There’s a catatonic grandfather to visit, a granny who figures gluten allergies are more proof that “these children are just plain spoilt,” a teen in open, foul-mouthed rebellion, a five-year-old who wears a masked costume everywhere because he’s indulged to the point where he’s out of control and a couples counselor husband who wants a divorce.
But before you get your hopes up, this mopey, morose melodrama chases away any notion that this will be a “Little Miss Sunshine” road comedy. There are no real laughs. And the few emotional moments contrived for the second and third act pack little punch. So all you’re really inclined to take away from it all is a short bout of the sads.
Stella (Bornebusch) is the machine that keeps the Holm family running. She gets everybody out the door, organizes the house, does the school pick-ups, supervises little boy Manne’s (Olle Tikkakoski) diet and indulges daughter Anna’s (Sigrid Johnson) pole dancing passion.
Husband Gustav (Pål Sverre Hagen) may give his best advice to his troubled-couples at work. But he’s completely checked-out of his own marriage. It’s not a shock to find out he’s cheating, but one can’t help but be appalled at how little he’s involved in his family.
For this effort, martyred Stella is cursed-out for the tenth time today when she challenges her daughter for forging her signature on a permission slip to complete in the big pole dancer contest in far-off Skåne. Her little boy adores over, but walks all over her, hogging every second’s attention.
It’s no wonder she wears the scowl of the relentlessly downtrodden. She doesn’t feel “seen.”
The last thing she wants to her from her above-it-all spouse is “I want to separate” (in Swedish, or dubbed into English). If she thought he wasn’t doing Jack around the house or with the family before, the future just darkened even further.

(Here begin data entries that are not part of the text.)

(** C4, amended: when the body has at least four trimmed lines and each of
    the last four is a marker character (a letter from a to d in either
    case, or a digit) followed by a dot or a closing parenthesis and nothing
    more, or three or four word characters and nothing more, the options
    are exactly those four lines, in order, and the question text is the
    lines above them joined by newlines; so are the fields of the item
    built from a match with that body. *)
Theorem last_four_all_match group2 pre opts :
  trimmed_lines (strip group2) = pre ++ opts ->
  length opts = 4 ->
  Forall (fun l => short_option l = true) opts ->
  segment_body group2 = ret (join [LF] pre, opts)
  /\ forall am m n,
       group m 2 = group2 -> int (group m 1) = ret n ->
       process_question am m
       = ret {| q_no := n; question := join [LF] pre; options := opts;
                answer_letter := default NOT_FOUND (am !! n) |}.
Proof.
  intros Hl Hlen Hopt.
  assert (segment_body group2 = ret (join [LF] pre, opts)) as Hseg.
  { unfold segment_body. rewrite Hl.
    pose proof (trimmed_lines_tight (strip group2)) as Ht. rewrite Hl in Ht.
    rewrite (segment_window pre opts Hlen Ht).
    apply Forall_app in Ht as [_ Ht].
    destruct opts as [|o opts]; [done|].
    apply Forall_cons in Hopt as [Ho _]. apply Forall_cons in Ht as [[Ht _] _].
    rewrite <- (is_option_line_short o Ht) in Ho.
    rewrite (first_match_head _ _ Ho).
    simpl. by rewrite app_nil_r. }
  split; [done|]. intros am m n <- Hn.
  by apply process_question_segment.
Qed.

Lemma last_four_all_match_witness :
  segment_body (txt "  Which letter comes first?
of these
a)
b)
c)
d)
")
  = ret (txt "Which letter comes first?
of these", [txt "a)"; txt "b)"; txt "c)"; txt "d)"]).
Proof.
  apply (last_four_all_match _
           [txt "Which letter comes first?"; txt "of these"]
           [txt "a)"; txt "b)"; txt "c)"; txt "d)"]).
  - vm_compute. reflexivity.
  - reflexivity.
  - repeat constructor.
Defined.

Nope. You’re not getting a divorce. Yes, we’re going to Skåne, and you’re coming along. That’s the “end of the discussion,” so Gustav can spare her the soothing, manipulative couples-counseler-speak and his talk of things she needs to “Let Go” of. They’re going.
And once there — Surprise! — they’re staying with his old-fashioned, estranged mother (Tone Danielsen) who is taking care of his post-stroke father.
Gustav is about to get a bellyful of “family.” But will Stella survive her own ultimatum?
Bornebusch the writer-director sets-up Gustav as the ultimate self-absorbed, distracted “villain” of the marriage, always on his phone with his mistress, but then takes some pains to explain his point of view.
The later act twists tend to over-reinforce the story arcs everyone is going through — Anna’s self-absorption tested by a flirtation with a straight-talking local boy (Leon Mentori), character “secrets” and the consequences of “losing” the out-of-control Manne one time too many.
Bornebusch goes heavy on the mother martyrdom, reaching for tears in the later scenes. One on or two of those scenes come close to delivering that “Where’s my hanky?” moment. And some of her “explaining” character motivations has the effect of softening the few emotional blows the story is meant to deliver.
It’s sober minded enough. Yet it’s all rather less satisfying than it might have been, and not all of that is due to our Swedish filmmaker and star’s reluctance to “Let Go” of judgement, Swedish parenting and “nobody’s really to blame” fence-sitting with her script.
But some of it is.
Rating: TV-MA, pole dancing, sex, lots of profanity
Cast: Josephine Bornebusch, Pål Sverre Hagen, Sigrid Johnson, Olle Tikkakoski,
Leon Mentori and Tone Danielsen
Credits: Scripted and directed by Josephine Bornebusch. A Netflix release.